A negative binomial regression model was then used to adjust for reduced periods of risk for EMS use in the years before and after the injury hospitalization. Time periods where a patient was hospitalized (before or after the index injury hospitalization), as well as time after death for those who died within a year of injury were considered periods at which the patient was not at-risk of requiring EMS and were adjusted for. We also included several confounders of a-priori importance to the model. Patient factors that we expected to be predictive of EMS utilization included sex, age, Charlson co-morbidity score, and SNF residence before and after injury. Goodness of model fit was performed by graphically comparing observed versus predicted probabilities for counts of EMS uses.
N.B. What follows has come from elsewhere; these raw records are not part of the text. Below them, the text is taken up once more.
(** X12.  The evaluator of [get_evaluator] is a [COCOEvaluator] on a loader
    that works with the per-process batch size, with the test size, the
    thresholds and the numbers of classes and colors of the experiment and
    with the [testdev] it was called with; no attribute is written. *)
Theorem evaluator_objects bs d t lg env s ev s' :
  get_evaluator bs d t lg env s = (Ok ev, s') →
  attrs s' = attrs s ∧
  class_of (heap s') ev = Some "COCOEvaluator" ∧
  (∃ l, field (heap s') ev "dataloader" = Some l ∧
        loader_batch_size (heap s') l =
          Some (VInt (if d then bs `div` world_size env else bs))) ∧
  field (heap s') ev "img_size" = attrs s !! "test_size" ∧
  field (heap s') ev "confthre" = attrs s !! "test_conf" ∧
  field (heap s') ev "nmsthre" = attrs s !! "nmsthre" ∧
  field (heap s') ev "num_classes" = attrs s !! "num_classes" ∧
  field (heap s') ev "num_colors" = attrs s !! "num_colors" ∧
  field (heap s') ev "testdev" = Some (VBool t).
Proof.
  unfold get_evaluator. intros H.
  apply bind_Ok in H as (u & s0 & H0 & H). apply call_Ok in H0 as [_ ->].
  apply bind_Ok in H as (l & s1 & Hl & H).
  assert (Ha : attrs s1 = attrs s).
  { set (W := λ (k : string) (o : option value), False).
    assert (Hp : preserves (changes_only W) (get_eval_loader bs d t lg)).
    { apply holds_get_eval_loader; first [ changes_only_facts | done ]. }
    apply map_eq. intros k. specialize (Hp env (tick s) k).
    rewrite Hl in Hp. by destruct Hp as [E | []]. }
  apply get_eval_loader_Ok in Hl.
  inv_run H.
  rewrite <- Ha.
  repeat match goal with |- _ ∧ _ => split end.
  all: try (unfold field, class_of, instance_args; rewrite lookup_last;
            simpl; congruence).
  all: try reflexivity.
  eexists. split.
  - unfold field, instance_args. rewrite lookup_last. reflexivity.
  - by apply loader_batch_size_app.
Qed.

Lemma evaluator_objects_witness :
  let s' := (get_evaluator 64 true false false Sample.quiet Sample.start).2 in
  attrs s' = attrs Sample.start ∧
  class_of (heap s') (VRef 4) = Some "COCOEvaluator" ∧
  (∃ l, field (heap s') (VRef 4) "dataloader" = Some l ∧
        loader_batch_size (heap s') l =
          Some (VInt (if true then 64 `div` world_size Sample.quiet else 64))) ∧
  field (heap s') (VRef 4) "img_size" = attrs Sample.start !! "test_size" ∧
  field (heap s') (VRef 4) "confthre" = attrs Sample.start !! "test_conf" ∧
  field (heap s') (VRef 4) "nmsthre" = attrs Sample.start !! "nmsthre" ∧
  field (heap s') (VRef 4) "num_classes" = attrs Sample.start !! "num_classes" ∧
  field (heap s') (VRef 4) "num_colors" = attrs Sample.start !! "num_colors" ∧
  field (heap s') (VRef 4) "testdev" = Some (VBool false).
Proof.
  intros s'.
  apply (evaluator_objects 64 true false false Sample.quiet Sample.start
           (VRef 4) s').
  vm_compute. reflexivity.
Defined.

(** X13.  [get_lr_scheduler] builds a scheduler at every call: two calls
    return two different objects, each with the learning rate and the
    iterations per epoch it was called with and with the schedule settings
    of the experiment, and no attribute is written. *)
Theorem scheduler_built_anew lr n lr' n' env s v1 s1 v2 s2 :
  get_lr_scheduler lr n env s = (Ok v1, s1) →
  get_lr_scheduler lr' n' env s1 = (Ok v2, s2) →
  v1 ≠ v2 ∧ attrs s2 = attrs s ∧
  class_of (heap s2) v1 = Some "LRScheduler" ∧
  class_of (heap s2) v2 = Some "LRScheduler" ∧
  field (heap s2) v1 "lr" = Some lr ∧
  field (heap s2) v2 "lr" = Some lr' ∧
  field (heap s2) v2 "iters_per_epoch" = Some n' ∧
  field (heap s2) v2 "name" = attrs s !! "scheduler" ∧
  field (heap s2) v2 "total_epochs" = attrs s !! "max_epoch" ∧
  field (heap s2) v2 "warmup_epochs" = attrs s !! "warmup_epochs" ∧
  field (heap s2) v2 "warmup_lr_start" = attrs s !! "warmup_lr" ∧
  field (heap s2) v2 "no_aug_epochs" = attrs s !! "no_aug_epochs" ∧
  field (heap s2) v2 "min_lr_ratio" = attrs s !! "min_lr_ratio".
Proof.
  unfold get_lr_scheduler. intros H1 H2. inv_run H1. inv_run H2.
  repeat match goal with |- _ ∧ _ => split end.
  all: try reflexivity.
  { rewrite length_app. simpl. intros [= E]. lia. }
  all: heap_norm.
  all: repeat match goal with
         | H : attrs _ !! _ = Some _ |- _ => rewrite H; clear H
         end.
  all: graph_lookup.
Qed.

Lemma scheduler_built_anew_witness :
  let s1 := (get_lr_scheduler (VInt 1) (VInt 100) Sample.quiet Sample.start).2 in
  let s2 := (get_lr_scheduler (VInt 2) (VInt 50) Sample.quiet s1).2 in
  VRef 0 ≠ VRef 1 ∧ attrs s2 = attrs Sample.start ∧
  class_of (heap s2) (VRef 0) = Some "LRScheduler" ∧
  class_of (heap s2) (VRef 1) = Some "LRScheduler" ∧
  field (heap s2) (VRef 0) "lr" = Some (VInt 1) ∧
  field (heap s2) (VRef 1) "lr" = Some (VInt 2) ∧
  field (heap s2) (VRef 1) "iters_per_epoch" = Some (VInt 50) ∧
  field (heap s2) (VRef 1) "name" = attrs Sample.start !! "scheduler" ∧
  field (heap s2) (VRef 1) "total_epochs" = attrs Sample.start !! "max_epoch" ∧
  field (heap s2) (VRef 1) "warmup_epochs" = attrs Sample.start !! "warmup_epochs" ∧
  field (heap s2) (VRef 1) "warmup_lr_start" = attrs Sample.start !! "warmup_lr" ∧
  field (heap s2) (VRef 1) "no_aug_epochs" = attrs Sample.start !! "no_aug_epochs" ∧
  field (heap s2) (VRef 1) "min_lr_ratio" = attrs Sample.start !! "min_lr_ratio".
Proof.
  intros s1 s2.
  apply (scheduler_built_anew (VInt 1) (VInt 100) (VInt 2) (VInt 50)
           Sample.quiet Sample.start (VRef 0) s1 (VRef 1) s2);
    vm_compute; reflexivity.
Defined.

(** ** The sizes of the other ranks and of later calls *)

(** X14.  At a rank other than 0 and without [is_distributed],
    [random_resize] returns what the new tensor happened to contain:
    nothing is drawn, nothing is broadcast and no attribute is written. *)
Theorem other_rank_undistributed dl epoch rank env s :
  rank ≠ 0 → fault_free env →
  returns (random_resize dl epoch rank false) env s (λ v s',
    v = VTuple [VInt (uninitialised env).1; VInt (uninitialised env).2] ∧
    attrs s' = attrs s ∧ draws s' = draws s ∧ outbox s' = outbox s).
Proof.
  intros Hr Hq. unfold random_resize, tensor_item.
  rewrite (proj2 (Z.eqb_neq rank 0) Hr).
  repeat returns_step. done.
Qed.

Lemma other_rank_undistributed_witness :
  returns (random_resize VNone 0 1 false) (Sample.worker 1) Sample.start (λ v s',
    v = VTuple [VInt (uninitialised (Sample.worker 1)).1;
                VInt (uninitialised (Sample.worker 1)).2] ∧
    attrs s' = attrs Sample.start ∧ draws s' = draws Sample.start ∧
    outbox s' = outbox Sample.start).
Proof.
  apply (other_rank_undistributed VNone 0 1 (Sample.worker 1) Sample.start).
  - lia.
  - intros k. reflexivity.
Defined.

Lemma is_range_inj bounds lo hi lo' hi' :
  is_range bounds lo hi → is_range bounds lo' hi' → lo' = lo ∧ hi' = hi.
Proof. intros [-> | ->] [[= -> ->] | [= -> ->]]; done. Qed.

(** X15.  Once [random_size] exists, the size that rank 0 picks depends
    on [random_size], on [input_size] and on the generator only: two calls
    from stores that agree on these return the same pair, whatever
    [multiscale_range] has become. *)
Theorem range_fixed_by_first_call dl epoch d env s1 v1 s1' s2 v2 s2' :
  d = false ∨ dist_rank env = 0 →
  is_Some (attrs s1 !! "random_size") →
  attrs s2 !! "random_size" = attrs s1 !! "random_size" →
  attrs s2 !! "input_size" = attrs s1 !! "input_size" →
  draws s2 = draws s1 →
  random_resize dl epoch 0 d env s1 = (Ok v1, s1') →
  random_resize dl epoch 0 d env s2 = (Ok v2, s2') →
  v2 = v1.
Proof.
  intros Hd [b Hb] Hrs His Hdr H1 H2.
  apply random_resize_Ok in H1 as (local1 & t1 & -> & Hp1 & Ht1).
  apply random_resize_Ok in H2 as (local2 & t2 & -> & Hp2 & Ht2).
  change (0 =? 0) with true in Hp1, Hp2. cbv iota in Hp1, Hp2.
  assert (t1 = local1) as ->.
  { destruct d; [ | done]. destruct Hd as [? | Hd]; [done | ].
    destruct Ht1 as [(_ & ? & _) | [? _]]; done. }
  assert (t2 = local2) as ->.
  { destruct d; [ | done]. destruct Hd as [? | Hd]; [done | ].
    destruct Ht2 as [(_ & ? & _) | [? _]]; done. }
  destruct Hp1 as (i1 & sf1 & b1 & lo1 & hi1 & z1 & k1 &
                   Hi1 & Hsf1 & Hb1 & _ & Hr1 & _ & Hz1 & Hk1 & ->).
  destruct Hp2 as (i2 & sf2 & b2 & lo2 & hi2 & z2 & k2 &
                   Hi2 & Hsf2 & Hb2 & _ & Hr2 & _ & Hz2 & Hk2 & ->).
  rewrite His, Hi1 in Hi2. injection Hi2 as <-.
  rewrite Hsf1 in Hsf2. injection Hsf2 as <-.
  rewrite Hrs in Hb2. rewrite Hb in Hb1, Hb2.
  destruct Hb1 as [[= <-] | [? _]]; [ | done].
  destruct Hb2 as [[= <-] | [? _]]; [ | done].
  destruct (is_range_inj _ _ _ _ _ Hr1 Hr2) as [-> ->].
  rewrite Hdr in Hz2. rewrite <- Hz1 in Hz2. subst z2.
  rewrite Hk1 in Hk2. injection Hk2 as <-. done.
Qed.

Lemma range_fixed_by_first_call_witness :
  let s1 := (random_resize VNone 0 0 false Sample.quiet Sample.start).2 in
  let s2 := set_attrs (insert "multiscale_range" (VInt 0)) s1 in
  (random_resize VNone 1 0 false Sample.quiet s2).1 =
  (random_resize VNone 1 0 false Sample.quiet s1).1.
Proof.
  intros s1 s2.
  change (Ok (VTuple [VInt 608; VInt 736]) = Ok (VTuple [VInt 608; VInt 736])).
  apply (f_equal (@Ok value)).
  apply (range_fixed_by_first_call VNone 1 false Sample.quiet
           s1 (VTuple [VInt 608; VInt 736])
           (random_resize VNone 1 0 false Sample.quiet s1).2
           s2 (VTuple [VInt 608; VInt 736])
           (random_resize VNone 1 0 false Sample.quiet s2).2).
  - by left.
  - vm_compute. by eexists.
  - vm_compute. reflexivity.
  - vm_compute. reflexivity.
  - reflexivity.
  - vm_compute. reflexivity.
  - vm_compute. reflexivity.
Defined.

(** With an empty range in [random_size], rank 0 ends with the
    [ValueError] of [random.randint], having drawn nothing. *)
Lemma empty_range_raises dl epoch d lo hi input_size sf env s :
  fault_free env →
  attrs s !! "input_size" = Some input_size →
  size_factor_of input_size = Ok sf →
  attrs s !! "random_size" = Some (VTuple [VInt lo; VInt hi]) →
  hi < lo →
  raises (random_resize dl epoch 0 d) env s ValueError
    (λ s', attrs s' = attrs s ∧ draws s' = draws s).
Proof.
  intros Hq Hi Hsf Hrs Hlt. unfold random_resize.
  change (0 =? 0) with true. cbv iota.
  do 3 (apply raises_bind_later; returns_step).
  apply raises_bind_now.
  apply raises_bind_later.
  eapply returns_run; [by eapply get_size_factor_run | ].
  apply raises_bind_later.
  eapply returns_run.
  { unfold default_random_size. rewrite bind_run. unfold hasattr at 1.
    cbv beta. store_simpl. rewrite Hrs.
    rewrite bool_decide_eq_true_2 by eauto. reflexivity. }
  apply raises_bind_later. returns_step.
  apply raises_bind_now.
  exists (tick (tick s)). split; [ | done].
  unfold randint. by rewrite (proj2 (Z.ltb_lt hi lo) Hlt).
Qed.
The “countfit” command in Stata was used to test the differences between observed and predicted probabilities.21
To model costs, we used a two-part model, a standard approach from the field of health economics.22 Part one was a logistic regression model where the dependent variable took on values of one for positive expenditures and zero for no EMS use. Part two of the model used the Extended Estimating Equations (EEE) method, a flexible extension of Generalized Linear Models that is useful for modeling the right-skewed distributions that are common in health care expenditures.23,24 Confidence intervals for cost estimates were generated using bootstrapping techniques at 500 iterations. Data management was performed using SAS v.9.1 (SAS Institute, Cary, NC). Statistical analysis was done with STATA 11 (STATACorp, College Station, Texas).
Results
There were 30,655 injured elders admitted to 125 hospitals in Oregon and Washington over the two-year period who survived more than a day after hospital discharge. Characteristics of the patient population and details of their injury hospitalization are described in Table 1. During the year prior to injury, the cohort utilized EMS 16,029 times, for a mean, unadjusted rate of 0.52 rides per person-year (table 2). In the year after discharge from their injury hospitalization, utilization increased 73% to 27,781 uses, a mean of 0.91 rides per person-year. The distribution of EMS utilization among cohort members is shown in Figure 1. After the index hospitalization, 19,386 patients (63%) used no EMS (figure 2). Only 144 patients used greater than 10 EMS rides in the year after injury, accounting for 8% of the total EMS use.
Table 1.
Total Sample | 30,655 | |
Sex | ||
Female | 21,010 | (68.5%) |
Male | 9,645 | (31.5%) |
Age at time of injury. Median (IQR) | 82 | (77-88) |
Age ranges: | ||
67-69 | 1,760 | (5.7%) |
70-79 | 9,505 | (31.0%) |
80-89 | 13,868 | (45.2%) |
90-99 | 5,351 | (17.5%) |
100-104 | 164 | (0.5%) |
105-108 | 7 | (0.0%) |
White race | 29,558 | (96.4%) |
Charlson co-morbidity index. Median (IQR) | 1 | (0-2) |
0 | 14,554 | (47.5%) |
1-2 | 12,013 | (39.2%) |
≥3 | 4,088 | (13.3%) |
SNF resident prior to injury* | 1,323 | (4.3%) |
SNF resident after discharge** | 3,111 | (10.1%) |
Details of index injury hospitalization | ||
Length of stay, days Median (IQR) | 4 | (3-6) |
Inter-hospital transfer after admission | 840 | (2.7%) |
ICD-9 based Injury Severity Score (ICISS) Median (IQR) |
0.97 | (0.96-0.98) |
Serious injury: ICISS ≤0.9 | 1,246 | (4.1%) |
Major surgery including orthopedic surgery | 17,331 | (56.5%) |
Major non-orthopedic surgery | 1,334 | (4.4%) |
Blood transfusion | 4,507 | (14.7%) |
Diagnoses | ||
Hip fracture | 11,244 | (36.7%) |
Other extremity injury | 12,358 | (40.3%) |
Spine injury | 2,141 | (7.0%) |
Head injury | 2,030 | (6.6%) |
Chest injury | 1,791 | (5.8%) |
One year mortality | 7,642 | (24.9%) |
Defined by the presence of a skilled nursing facility (SNF) or rehabilitation facility bill in the 90 days preceding admission.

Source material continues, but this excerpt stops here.